Given records:
* * * * * * *

(** The text that follows the digits of a numeral: white space read as
    no exponent, an exponent read as its value. *)
Lemma readExponent_whiteSpace (space : string) :
  allWhiteSpace space = true -> readExponent space = 0.
Proof.
  destruct space as [| c space]; [reflexivity |]. simpl. intros H.
  apply andb_true_iff in H as [Hc _].
  rewrite (ascii_differ isWhiteSpace c "e" Hc eq_refl).
  rewrite (ascii_differ isWhiteSpace c "E" Hc eq_refl). reflexivity.
Qed.

Lemma readSign_text (s : Sign) (rest : string) :
  (forall c r, rest = String c r -> Ascii.eqb c "-" = false /\ Ascii.eqb c "+" = false) ->
  readSign (Sign_text s +:+ rest)
  = (match s with Minus => true | _ => false end, rest).
Proof.
  intros Hrest. destruct s; simpl; try reflexivity.
  destruct rest as [| c r]; [reflexivity |].
  destruct (Hrest c r eq_refl) as [H1 H2]. simpl. rewrite H1, H2. reflexivity.
Qed.

Lemma digits_head (digits rest : string) :
  allDigits digits = true -> digits <> EmptyString ->
  exists c r, digits +:+ rest = String c r /\ isDigit c = true.
Proof.
  destruct digits as [| c digits]; [congruence |]. simpl. intros H _.
  apply andb_true_iff in H as [Hc _]. eauto.
Qed.

Lemma readExponent_text (e : option Exponent) (trailing : string) :
  match e with
  | Some x => allDigits (exp_digits x) && nonEmpty (exp_digits x)
  | None => true
  end = true ->
  allWhiteSpace trailing = true ->
  readExponent (match e with
                | Some x => Exponent_text x
                | None => EmptyString
                end +:+ trailing)
  = Exponent_value e.
Proof.
  intros He Ht. destruct e as [x |]; [| apply readExponent_whiteSpace, Ht].
  apply andb_true_iff in He as [Hd Hne]. apply nonEmpty_true in Hne.
  unfold Exponent_text, Exponent_value.
  assert (Hsign : readSign (Sign_text (exp_sign x) +:+ exp_digits x +:+ trailing)
                  = (match exp_sign x with Minus => true | _ => false end,
                     exp_digits x +:+ trailing)).
  { apply readSign_text. intros c r Hcr.
    destruct (digits_head (exp_digits x) trailing Hd Hne) as (c' & r' & E & Hc').
    rewrite E in Hcr. injection Hcr as <- <-.
    split; apply (ascii_differ isDigit); auto. }
  assert (Hread : readDigits 0 0 (exp_digits x +:+ trailing)
                  = (decimalValue (exp_digits x),
                     (0 + String.length (exp_digits x))%nat, trailing))
    by (apply readDigits_app; [exact Hd | apply stopsDigits_whiteSpace, Ht]).
  assert (Hlen : (0 + String.length (exp_digits x) =? 0)%nat = false).
  { apply Nat.eqb_neq. destruct (exp_digits x); [congruence | simpl; lia]. }
  rewrite !append_assoc.
  destruct (exp_upper x); simpl; rewrite Hsign, Hread, Hlen;
    destruct (exp_sign x); reflexivity.
Qed.

Lemma stopsDigits_exponent (e : option Exponent) (trailing : string) :
  allWhiteSpace trailing = true ->
  stopsDigits (match e with
               | Some x => Exponent_text x
               | None => EmptyString
               end +:+ trailing) = true.
Proof.
  intros Ht. destruct e as [x |]; [| apply stopsDigits_whiteSpace, Ht].
  unfold Exponent_text. destruct (exp_upper x); reflexivity.
Qed.

(** The fraction of a numeral and what follows it. *)
Lemma readFraction_text (fraction : option string) (rest : string) :
  allDigits (default EmptyString fraction) = true ->
  stopsDigits rest = true ->
  (forall c r, rest = String c r -> Ascii.eqb c "." = false) ->
  match match fraction with
        | Some digits => "." +:+ digits
        | None => EmptyString
        end +:+ rest with
  | String c r => if Ascii.eqb c "." then readDigits 0 0 r else (0, 0%nat, String c r)
  | EmptyString => (0, 0%nat, EmptyString)
  end
  = (decimalValue (default EmptyString fraction),
     String.length (default EmptyString fraction), rest).
Proof.
  intros Hd Hstop Hpoint. destruct fraction as [digits |]; simpl in *.
  - apply (readDigits_app digits 0 0%nat rest Hd Hstop).
  - destruct rest as [| c r]; [reflexivity |].
    rewrite (Hpoint c r eq_refl). reflexivity.
Qed.

Lemma exponent_not_point (e : option Exponent) (trailing : string) :
  allWhiteSpace trailing = true ->
  forall c r,
    match e with
    | Some x => Exponent_text x
    | None => EmptyString
    end +:+ trailing = String c r ->
    Ascii.eqb c "." = false.
Proof.
  intros Ht c r. destruct e as [x |].
  - unfold Exponent_text. destruct (exp_upper x); simpl; intros H;
      injection H as <- _; reflexivity.
  - simpl. intros ->. simpl in Ht. apply andb_true_iff in Ht as [Hc _].
    apply (ascii_differ isWhiteSpace); auto.
Qed.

* * * * * * *

Instructions to follow: All that is wanted is a faithful reproduction of the line above with "Lemma readSign_text (s", the line with "nonEmpty (exp_digits x)", and every line in between.

Answer for the task:
Lemma readSign_text (s : Sign) (rest : string) :
  (forall c r, rest = String c r -> Ascii.eqb c "-" = false /\ Ascii.eqb c "+" = false) ->
  readSign (Sign_text s +:+ rest)
  = (match s with Minus => true | _ => false end, rest).
Proof.
  intros Hrest. destruct s; simpl; try reflexivity.
  destruct rest as [| c r]; [reflexivity |].
  destruct (Hrest c r eq_refl) as [H1 H2]. simpl. rewrite H1, H2. reflexivity.
Qed.

Lemma digits_head (digits rest : string) :
  allDigits digits = true -> digits <> EmptyString ->
  exists c r, digits +:+ rest = String c r /\ isDigit c = true.
Proof.
  destruct digits as [| c digits]; [congruence |]. simpl. intros H _.
  apply andb_true_iff in H as [Hc _]. eauto.
Qed.

Lemma readExponent_text (e : option Exponent) (trailing : string) :
  match e with
  | Some x => allDigits (exp_digits x) && nonEmpty (exp_digits x)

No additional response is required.